The challenge of a Chas Lap depends almost entirely on the tide (and to a lesser extent, the conditions). It is:
- Easiest during the slack portion of the tide cycle.
- Hardest at max flood, due to the long against-current stretch from the Opening to Gashouse.
- Ill-advised on a rising tide, especially a rising ebb. You don’t want to get caught west of Aquatic Park (“down-river”) when the current begins to exceed your swim speed.
It bears repeating: Beware of attempting Chas Laps on rising tides. The currents can increase faster than you expect, and you can get tired faster than you expect. If you have to be rescued, you will bring shame upon Chas, the South End… really, just about everyone
Varieties of Chas Laps
In order of difficulty:
- Double: twice back-and-forth along the line betwee:n Gashouse and Creakers. Returning to the beach between the first and second legs is not necessary.
- Reverse: a Chas Lap on an ebb tide. Breakwater first, then Gashouse. Not recommended.
- Fully Outside: a standard Chas Lap. Must swim outside Muni Pier on the way out, and outside the breakwater on the final stretch.
- Inside: Swim outside Muni Pier on the way out. Then, if the current is too strong to finish the final stretch outside the breakwater, swim back along the inside for slacker water.
- Under/Outside: It is substantially easier to make westward progress from the Opening on a flood tide, if you swim under Muni Pier until it curves around to the north (then cut across the cove to Fort Mason). Watch out for barnacles, though! Then on the final stretch, swim outside the breakwater.
- Under/Inside: Under the pier on the way out; inside the breakwater on the final stretch. This route will drastically reduce the effect of the currents.
One last thing, and I’ll try to put this gently:
Do not try this unless you know what you are doing.

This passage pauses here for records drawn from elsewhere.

Lemma ota_transfer_completes_witness :
  exists t t1 d1, deck_ota_transaction_create sample_ota_options true = Some t
    /\ run_ota sum_digest accept_all (Offer sample_manifest 7) t sample_device = ((DECK_OTA_OK, t1), d1)
    /\ exists t2 d2, send sum_digest accept_all sample_image 0 7 t1 d1
         = (([DECK_OTA_OK; DECK_OTA_OK], t2), d2)
       /\ state (snapshot t2) = DECK_OTA_READY_TO_REBOOT /\ boot d2 = Some [1; 2; 3; 4].
Proof.
  destruct (deck_ota_transaction_create sample_ota_options true) as [t|] eqn:E0; [|discriminate].
  destruct (run_ota sum_digest accept_all (Offer sample_manifest 7) t sample_device)
    as [[r1 t1] d1] eqn:E1.
  assert (r1 = DECK_OTA_OK) as ->.
  { clear - E0 E1. vm_compute in E0. injection E0 as <-. vm_compute in E1.
    injection E1 as <- <- <-. reflexivity. }
  exists t, t1, d1. split; [reflexivity|]. split; [exact E1|].
  refine (ota_transfer_completes sum_digest accept_all sample_ota_options t sample_manifest 7
    sample_device t1 d1 sample_image E0 sample_manifest_ok _ _ eq_refl E1 _ eq_refl _ eq_refl
    (sum_digest_ok _)); [by split|by split| |reflexivity].
  repeat constructor; simpl; unfold DECK_OTA_MAX_CHUNK_BYTES; lia.
Defined.

(** The order an update is checked against is strict: no version is newer
    than itself, and newer is transitive, so no chain of accepted updates
    returns to an earlier version (in particular no downgrade is accepted
    after an update). *)
Theorem strictly_newer_is_strict_order a b c :
  strictly_newer a a = false
  /\ (strictly_newer a b = true -> strictly_newer b c = true -> strictly_newer a c = true)
  /\ (strictly_newer a b = true -> strictly_newer b a = false).
Proof.
  unfold strictly_newer.
  destruct (parse_semantic_core a) as [x|], (parse_semantic_core b) as [y|],
    (parse_semantic_core c) as [z|]; split_and!; try done;
    rewrite <- ?not_true_iff_false, ?core_newer_spec; lia.
Qed.
(* ===== verification/RequestTracker.v ===== *)
(** * Serial request tracker

    [components/companion_link/deck_serial_request_tracker.cpp]: the
    correlation of the Companion's request ids with the ids the serial service
    sees; one request is outstanding at a time. *)

From S2P Require Import Prelude.

Record deck_serial_request_tracker_t := {
  pending : bool;
  external_request_id : Z;
  service_request_id : Z;
  next_service_request_id : Z;
}.
#[export] Instance tracker_rebuild : Rebuild deck_serial_request_tracker_t := fun t =>
  Build_deck_serial_request_tracker_t (pending t) (external_request_id t)
    (service_request_id t) (next_service_request_id t).

Inductive deck_serial_request_begin_result_t :=
  | DECK_SERIAL_REQUEST_INVALID
  | DECK_SERIAL_REQUEST_NEW
  | DECK_SERIAL_REQUEST_REPLAY
  | DECK_SERIAL_REQUEST_BUSY.

Implicit Type tracker : deck_serial_request_tracker_t.

Definition allocate_service_request_id tracker : Z * deck_serial_request_tracker_t :=
  let tracker := if next_service_request_id tracker =? 0
                 then tracker <| next_service_request_id := 1 |> else tracker in
  let request_id := next_service_request_id tracker in
  let tracker := tracker <| next_service_request_id := u64 (next_service_request_id tracker + 1) |> in
  let tracker := if next_service_request_id tracker =? 0
                 then tracker <| next_service_request_id := 1 |> else tracker in
  (request_id, tracker).

(** The result, the id written through [service_request_id] (if any), and the
    tracker. *)
Definition deck_serial_request_begin tracker (external : Z) :
    deck_serial_request_begin_result_t * option Z * deck_serial_request_tracker_t :=
  if external =? 0 then (DECK_SERIAL_REQUEST_INVALID, None, tracker)
  else if pending tracker then
    if negb (external_request_id tracker =? external) then (DECK_SERIAL_REQUEST_BUSY, None, tracker)
    else (DECK_SERIAL_REQUEST_REPLAY, Some (service_request_id tracker), tracker)
  else
    let tracker := tracker <| external_request_id := external |> in
    let '(request_id, tracker) := allocate_service_request_id tracker in
    let tracker := tracker <| service_request_id := request_id |> <| pending := true |> in
    (DECK_SERIAL_REQUEST_NEW, Some (service_request_id tracker), tracker).

(** The external id the response belongs to, if any. *)
Definition deck_serial_request_complete tracker (service : Z) :
    option Z * deck_serial_request_tracker_t :=
  if negb (pending tracker) || (service =? 0) || negb (service =? service_request_id tracker)
  then (None, tracker)
  else (Some (external_request_id tracker),
        tracker <| pending := false |> <| external_request_id := 0 |> <| service_request_id := 0 |>).

Definition deck_serial_request_transport_reset tracker : deck_serial_request_tracker_t :=
  tracker <| pending := false |> <| external_request_id := 0 |> <| service_request_id := 0 |>.

(** ** Histories *)

Inductive event :=
  | EBegin (external : Z)
  | EComplete (service : Z)
  | EReset.

(** What the caller observes of an event. *)
Inductive observation :=
  | OBegin (result : deck_serial_request_begin_result_t) (service : option Z)
  | OComplete (external : option Z)
  | OReset.

Definition handle tracker (e : event) : observation * deck_serial_request_tracker_t :=
  match e with
  | EBegin external =>
      let '(result, service, tracker) := deck_serial_request_begin tracker external in
      (OBegin result service, tracker)
  | EComplete service =>
      let '(external, tracker) := deck_serial_request_complete tracker service in
      (OComplete external, tracker)
  | EReset => (OReset, deck_serial_request_transport_reset tracker)
  end.

Fixpoint observe tracker (events : list event) :
    list observation * deck_serial_request_tracker_t :=
  match events with
  | [] => ([], tracker)
  | e :: events =>
      let '(o, tracker) := handle tracker e in
      let '(os, tracker) := observe tracker events in
      (o :: os, tracker)
  end.

(** The zero-initialised tracker. *)
Definition initial : deck_serial_request_tracker_t :=
  {| pending := false; external_request_id := 0; service_request_id := 0;
     next_service_request_id := 0 |}.

(** ** Specification: a correlation table with at most one entry

    [issued] counts the ids handed out; the [k]-th is [service_id k], which
    runs through 1 .. 2^64 - 1 and never is zero. *)

Definition service_id (k : nat) : Z := 1 + Z.of_nat k mod U64_MAX.

Record spec := { outstanding : option (Z * nat); issued : nat }.

Definition spec_handle (s : spec) (e : event) : observation * spec :=
  match e with
  | EBegin external =>
      if external =? 0 then (OBegin DECK_SERIAL_REQUEST_INVALID None, s)
      else match outstanding s with
           | Some (owner, k) =>
               if owner =? external then (OBegin DECK_SERIAL_REQUEST_REPLAY (Some (service_id k)), s)
               else (OBegin DECK_SERIAL_REQUEST_BUSY None, s)
           | None => (OBegin DECK_SERIAL_REQUEST_NEW (Some (service_id (issued s))),
                      {| outstanding := Some (external, issued s); issued := S (issued s) |})
           end
  | EComplete service =>
      match outstanding s with
      | Some (owner, k) =>
          if service =? service_id k
          then (OComplete (Some owner), {| outstanding := None; issued := issued s |})
          else (OComplete None, s)
      | None => (OComplete None, s)
      end
  | EReset => (OReset, {| outstanding := None; issued := issued s |})
  end.

Fixpoint spec_observe (s : spec) (events : list event) : list observation :=
  match events with
  | [] => []
  | e :: events => let '(o, s) := spec_handle s e in o :: spec_observe s events
  end.

Lemma service_id_range k : 1 <= service_id k <= U64_MAX.
Proof. unfold service_id. pose proof (Z.mod_pos_bound (Z.of_nat k) U64_MAX). lia. Qed.

(** The counter before the [k]-th allocation. *)
Definition next_is tracker (k : nat) : Prop :=
  next_service_request_id tracker = service_id k
  \/ (k = 0%nat /\ next_service_request_id tracker = 0).

Lemma service_id_step k :
  (if u64 (service_id k + 1) =? 0 then 1 else u64 (service_id k + 1)) = service_id (S k).
Proof.
  unfold service_id. case_match; bool_prop; unfold u64 in *; Z.div_mod_to_equations; lia.
Qed.

Lemma allocate_spec tracker k :
  next_is tracker k ->
  (allocate_service_request_id tracker).1 = service_id k
  /\ next_service_request_id (allocate_service_request_id tracker).2 = service_id (S k)
  /\ external_request_id (allocate_service_request_id tracker).2 = external_request_id tracker.
Proof.
  intros Hn. unfold allocate_service_request_id.
  set (t := if next_service_request_id tracker =? 0 then _ else _).
  assert (next_service_request_id t = service_id k) as Ht.
  { subst t. destruct Hn as [Hn|[-> Hn]]; rewrite Hn; [|reflexivity].
    pose proof (service_id_range k). rewrite (proj2 (Z.eqb_neq _ _)) by lia. done. }
  assert (external_request_id t = external_request_id tracker) as He by (subst t; by case_match).
  simpl. rewrite Ht. pose proof (service_id_step k) as Hs.
  destruct (u64 (service_id k + 1) =? 0); simpl; auto.
Qed.

Definition refines tracker (s : spec) : Prop :=
  next_is tracker (issued s)
  /\ pending tracker = bool_decide (is_Some (outstanding s))
  /\ match outstanding s with
     | Some (owner, k) =>
         external_request_id tracker = owner /\ service_request_id tracker = service_id k
     | None => True
     end.

Lemma handle_refines tracker s e :
  refines tracker s ->
  (handle tracker e).1 = (spec_handle s e).1 /\ refines (handle tracker e).2 (spec_handle s e).2.
Proof.
  intros (Hn & Hp & Ho). destruct e as [external|service|]; simpl.
  - unfold deck_serial_request_begin. destruct (external =? 0); [by repeat split|].
    rewrite Hp. destruct (outstanding s) as [[owner k]|] eqn:E.
    + destruct Ho as [Hx Hk]. rewrite Hx. simpl.
      destruct (owner =? external); simpl; rewrite ?Hk; unfold refines; rewrite E; by repeat split.
    + destruct (allocate_spec (tracker <| external_request_id := external |>) (issued s)) as (H1 & H2 & H3);
        [exact Hn|].
      destruct (allocate_service_request_id _) as [id t]. simpl in *. subst id.
      repeat split; try done. by left.
  - unfold deck_serial_request_complete. rewrite Hp.
    destruct (outstanding s) as [[owner k]|] eqn:E; simpl; [|by unfold refines; rewrite E].
    destruct Ho as [He Hk]. pose proof (service_id_range k). rewrite Hk.
    destruct (Z.eqb_spec service (service_id k)) as [->|].
    + rewrite (proj2 (Z.eqb_neq _ _)) by lia. simpl. rewrite He. by repeat split.
    + rewrite orb_true_r. simpl. unfold refines. by rewrite E.
  - by repeat split.
Qed.

(** The tracker implements the correlation table.  For every sequence of
    begins, completions and transport resets it answers exactly like a table
    with at most one entry: a repeated begin replays the same service id, a
    different one is refused, a response completes the request that its id was
    issued for and nothing else, and ids are issued in order, never zero,
    the counter's wrap-around and the resets included. *)
Theorem tracker_refines_table events :
  (observe initial events).1 = spec_observe {| outstanding := None; issued := 0 |} events.
Proof.
  assert (forall tracker s, refines tracker s -> (observe tracker events).1 = spec_observe s events) as H.
  { induction events as [|e events IH]; intros tracker s Hr; [done|]. simpl.
    destruct (handle_refines tracker s e Hr) as [Ho Hr']. destruct (handle tracker e) as [o t].
    destruct (spec_handle s e) as [o' s']. simpl in *. subst o'. specialize (IH t s' Hr').
    destruct (observe t events). simpl in *. congruence. }
  apply H. repeat split. right. done.
Qed.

If you’ve never swum in the Bay before, try going to the Flag and back. If you get tired of running head-first into triathletes along the buoy line, try swimming around the Cove once. Then twice. If you get comfortable in the Cove, try swimming against an ebb down to the Creakers. If you master that, maybe try a RTFM. If you are a fast enough swimmer to get to Fort Mason against a flood on most days, only then should you consider attempting a Chas Lap.
Don’t swim alone. Always check the tide books. Use common sense. Don’t be an idiot.